### DIRECTIONS FOR THIS TASK
After locating the line that contains "option (@htparse_body_hook U))" in the records below, write out exactly that line and each line after it through the one that contains "(** A step with", and nothing else.

### EXERCISE INPUT
····················

(* ===== verification/HtStream.v ===== *)
(** htparse.c, feeding a parser in pieces.

    htparser_run may be called once per piece of the input.  The pieces show in
    three places only: the two byte counters (bytes_read starts again with every
    call, and a piece of a body counts as one byte), and the calls of the body
    hook.  [FragmentHooks] is what the hooks must promise for the rest: they do
    not read the counters, and the body hook makes the same of two pieces as of
    their concatenation.  Against that interface, a call on d1 ++ d2 does what a
    call on d1 followed by a call on d2 does. *)
From S2P Require Import Prelude HtParse HtSafety.

(** * The counters *)

(** [p] with the byte counters set. *)
Definition counters (a b : Z) (p : htparser) : htparser :=
  set_bytes_read a (set_total_bytes_read b p).

(** Parser objects that differ in the byte counters only. *)
Definition same (p q : htparser) : Prop := counters 0 0 p = counters 0 0 q.

#[export] Instance same_equivalence : Equivalence same.
Proof. split; unfold same; repeat intro; congruence. Qed.

Lemma same_counters a b p : same p (counters a b p).
Proof. reflexivity. Qed.

Lemma same_inv p q : same p q -> q = counters (ht_bytes_read q) (ht_total_bytes_read q) p.
Proof. unfold same, counters. destruct p, q. cbn. intros [=]. by subst. Qed.

Lemma counters_counters a b a' b' p : counters a b (counters a' b' p) = counters a b p.
Proof. reflexivity. Qed.

(** What does not read the counters respects [same]. *)
#[export] Instance set_state_proper s : Proper (same ==> same) (set_state s).
Proof. intros p q H. apply same_inv in H. rewrite H. reflexivity. Qed.
#[export] Instance ht_state_proper : Proper (same ==> eq) ht_state.
Proof. intros p q H. apply same_inv in H. rewrite H. reflexivity. Qed.
#[export] Instance ht_error_proper : Proper (same ==> eq) ht_error.
Proof. intros p q H. apply same_inv in H. rewrite H. reflexivity. Qed.
#[export] Instance keep_alive_proper : Proper (same ==> eq) htparser_should_keep_alive.
Proof. intros p q H. apply same_inv in H. rewrite H. reflexivity. Qed.

(** * What the hooks promise *)

Definition blind {U} (h : option (@htparse_hook U)) : Prop :=
  match h with
  | Some f => forall a b p u, f (counters a b p) u = f p u
  | None => True
  end.

Definition data_blind {U} (h : option (@htparse_data_hook U)) : Prop :=
  match h with
  | Some f => forall a b p o n u, f (counters a b p) o n u = f p o n u
  | None => True
  end.

(** The body hook only folds the bytes into the user data. *)
Definition body_folds {U} (h : option (@htparse_body_hook U)) : Prop :=
  match h with
  | Some f => exists g : list Z -> U -> U,
      (forall p bs u, f p bs u = mk_hook_result 0 None None (g bs u)) /\
      (forall b1 b2 u, g (b1 ++ b2) u = g b2 (g b1 u))
  | None => True
  end.

Class FragmentHooks {U} (hooks : htparse_hooks U) : Prop := {
  fh_msg_begin : blind (on_msg_begin hooks);
  fh_method : data_blind (h_method hooks);
  fh_scheme : data_blind (h_scheme hooks);
  fh_host : data_blind (h_host hooks);
  fh_port : data_blind (h_port hooks);
  fh_path : data_blind (h_path hooks);
  fh_args : data_blind (h_args hooks);
  fh_uri : data_blind (h_uri hooks);
  fh_hdrs_begin : blind (on_hdrs_begin hooks);
  fh_hdr_key : data_blind (h_hdr_key hooks);
  fh_hdr_val : data_blind (h_hdr_val hooks);
  fh_hostname : data_blind (h_hostname hooks);
  fh_hdrs_complete : blind (on_hdrs_complete hooks);
  fh_new_chunk : blind (on_new_chunk hooks);
  fh_chunk_complete : blind (on_chunk_complete hooks);
  fh_chunks_complete : blind (on_chunks_complete hooks);
  fh_msg_complete : blind (on_msg_complete hooks);
  fh_body : body_folds (h_body hooks)
}.

(** * One turn, elsewhere *)

Section Turn.
Context {U : Type} (hooks : htparse_hooks U) `{FH : FragmentHooks U hooks}.

(** A step with the counters set and the indices moved by [k]. *)
Definition moved (a b k : Z) (st : step U) : step U :=
  match st with
  | Continue p i u => Continue (counters a b p) (i + k) u
  | Stop p n u => Stop (counters a b p) (n + k) u
  | Overrun => Overrun
  end.

Lemma run_hook_counters (h : option htparse_hook) a b p (u : U) :
  blind h ->
  run_hook h (counters a b p) u =
  let '(r, q, v) := run_hook h p u in (r, counters a b q, v).
Proof.
  destruct h as [f|]; simpl; [|done]. intros Hf. rewrite Hf.
  unfold after_hook. by destruct (hr_major (f p u)), (hr_minor (f p u)).
Qed.

Lemma run_data_hook_counters (h : option htparse_data_hook) o n a b p (u : U) :
  data_blind h ->
  run_data_hook h o n (counters a b p) u =
  let '(r, q, v) := run_data_hook h o n p u in (r, counters a b q, v).
Proof.
  destruct h as [f|]; simpl; [|done]. intros Hf. rewrite Hf.
  unfold after_hook. by destruct (hr_major (f p o n u)), (hr_minor (f p o n u)).
Qed.

Lemma stop_moved a b k e p i (u : U) : stop e (counters a b p) (i + k) u = moved a b k (stop e p i u).
Proof. unfold stop, moved. f_equal. lia. Qed.

Lemma check_user_moved a b k res p i (u : U) :
  check_user res (counters a b p) (i + k) u = moved a b k (check_user res p i u).
Proof. unfold check_user. case_match; [done|apply stop_moved]. Qed.

Lemma put_moved a b k ch p (f g : htparser -> step U) :
  (forall q, f (counters a b q) = moved a b k (g q)) ->
  put ch (counters a b p) f = moved a b k (put ch p g).
Proof.
  intros Hfg. unfold put, append.
  change (ht_buf_idx (counters a b p)) with (ht_buf_idx p).
  destruct (_ <? _); [|done].
  match goal with |- _ = moved _ _ _ (g ?q) => exact (Hfg q) end.
Qed.

(** Drive the two sides of a case together, test by test. *)
Ltac hook_moved lem t :=
  rewrite lem by apply FH; destruct t as [[? ?] ?].

Ltac sides_step :=
  match goal with
  | |- Continue _ _ _ = _ => reflexivity
  | |- goto _ _ _ _ = _ => reflexivity
  | |- Stop _ _ _ = _ => cbn [moved]; f_equal; lia
  | |- put_goto _ _ _ _ _ = _ => unfold put_goto
  | |- put_stay _ _ _ _ = _ => unfold put_stay
  | |- msg_complete _ _ _ _ = _ => unfold msg_complete
  | |- uri_done _ _ _ _ _ _ _ = _ => unfold uri_done
  | |- stop _ _ _ _ = moved ?a ?b ?k (stop ?e ?q ?i ?u) => exact (stop_moved a b k e q i u)
  | |- check_user _ _ _ _ = moved ?a ?b ?k (check_user ?r ?q ?i ?u) =>
      exact (check_user_moved a b k r q i u)
  | |- put ?ch _ ?f = moved ?a ?b ?k (put ?ch ?q ?g) =>
      apply (put_moved a b k ch q f g); intros ?; cbn beta
  | |- ?l = moved ?a ?b ?k (match ?x with _ => _ end) =>
      let t' := first_test l in
      let t := first_test x in
      match t with
      | run_hook ?h ?q ?u =>
          change t' with (run_hook h (counters a b q) u);
          hook_moved (run_hook_counters h a b q u) t
      | run_data_hook ?h ?o ?n ?q ?u =>
          change t' with (run_data_hook h o n (counters a b q) u);
          hook_moved (run_data_hook_counters h o n a b q u) t
      | _ => change t' with t; destruct t
      end
  end.

Ltac sides def := intros; unfold def; cbn beta zeta; repeat sides_step.
(* ===== verification/CppDate.v ===== *)
(** Dates of HTTP: http_date and parse_http_date of util.cc, with the functions of
    the C library that they call: gmtime, timegm, strftime and strptime for the one
    format that is used, in the C locale. *)
From stdpp Require Import list.
From S2P Require Import Prelude Libc CppUtil.

Module Date.
Import Util.

(** * The calendar *)

(** struct tm; tm_year is the year itself and tm_mon counts from 0. *)
Record tm := mk_tm { tm_year : Z; tm_mon : Z; tm_mday : Z; tm_hour : Z; tm_min : Z; tm_sec : Z; tm_wday : Z }.

Definition leap (y : Z) : bool := (y mod 4 =? 0) && (negb (y mod 100 =? 0) || (y mod 400 =? 0)).

Definition month_lengths (y : Z) : list Z :=
  [31; if leap y then 29 else 28; 31; 30; 31; 30; 31; 31; 30; 31; 30; 31].

(** Days from the first of January 1970 to that of the year [y]: 477 of the years
    before 1970 are leap years. *)
Definition year_start (y : Z) : Z := 365 * (y - 1970) + (y - 1) / 4 - (y - 1) / 100 + (y - 1) / 400 - 477.

(** The year of a day: an estimate by the mean length of a year, and one step. *)
Definition year_of (day : Z) : Z :=
  let e := 1970 + day * 400 / 146097 in
  if day <? year_start e then e - 1 else if year_start (e + 1) <=? day then e + 1 else e.

(** The month and the day of the month, from the day of the year. *)
Fixpoint month_of (ls : list Z) (m d : Z) : Z * Z :=
  match ls with
  | l :: ls => if d <? l then (m, d + 1) else month_of ls (m + 1) (d - l)
  | [] => (m, d + 1)
  end.

Definition gmtime (t : Z) : tm :=
  let day := t / 86400 in
  let s := t mod 86400 in
  let y := year_of day in
  let '(m, d) := month_of (month_lengths y) 0 (day - year_start y) in
  mk_tm y m d (s / 3600) (s / 60 mod 60) (s mod 60) ((day + 4) mod 7).

Definition month_start (y m : Z) : Z := foldr Z.add 0 (take (Z.to_nat m) (month_lengths y)).

Definition timegm (x : tm) : Z :=
  (year_start (tm_year x) + month_start (tm_year x) (tm_mon x) + tm_mday x - 1) * 86400 +
  tm_hour x * 3600 + tm_min x * 60 + tm_sec x.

····················

### FINISHED TASK
Definition body_folds {U} (h : option (@htparse_body_hook U)) : Prop :=
  match h with
  | Some f => exists g : list Z -> U -> U,
      (forall p bs u, f p bs u = mk_hook_result 0 None None (g bs u)) /\
      (forall b1 b2 u, g (b1 ++ b2) u = g b2 (g b1 u))
  | None => True
  end.

Class FragmentHooks {U} (hooks : htparse_hooks U) : Prop := {
  fh_msg_begin : blind (on_msg_begin hooks);
  fh_method : data_blind (h_method hooks);
  fh_scheme : data_blind (h_scheme hooks);
  fh_host : data_blind (h_host hooks);
  fh_port : data_blind (h_port hooks);
  fh_path : data_blind (h_path hooks);
  fh_args : data_blind (h_args hooks);
  fh_uri : data_blind (h_uri hooks);
  fh_hdrs_begin : blind (on_hdrs_begin hooks);
  fh_hdr_key : data_blind (h_hdr_key hooks);
  fh_hdr_val : data_blind (h_hdr_val hooks);
  fh_hostname : data_blind (h_hostname hooks);
  fh_hdrs_complete : blind (on_hdrs_complete hooks);
  fh_new_chunk : blind (on_new_chunk hooks);
  fh_chunk_complete : blind (on_chunk_complete hooks);
  fh_chunks_complete : blind (on_chunks_complete hooks);
  fh_msg_complete : blind (on_msg_complete hooks);
  fh_body : body_folds (h_body hooks)
}.

(** * One turn, elsewhere *)

Section Turn.
Context {U : Type} (hooks : htparse_hooks U) `{FH : FragmentHooks U hooks}.

(** A step with the counters set and the indices moved by [k]. *)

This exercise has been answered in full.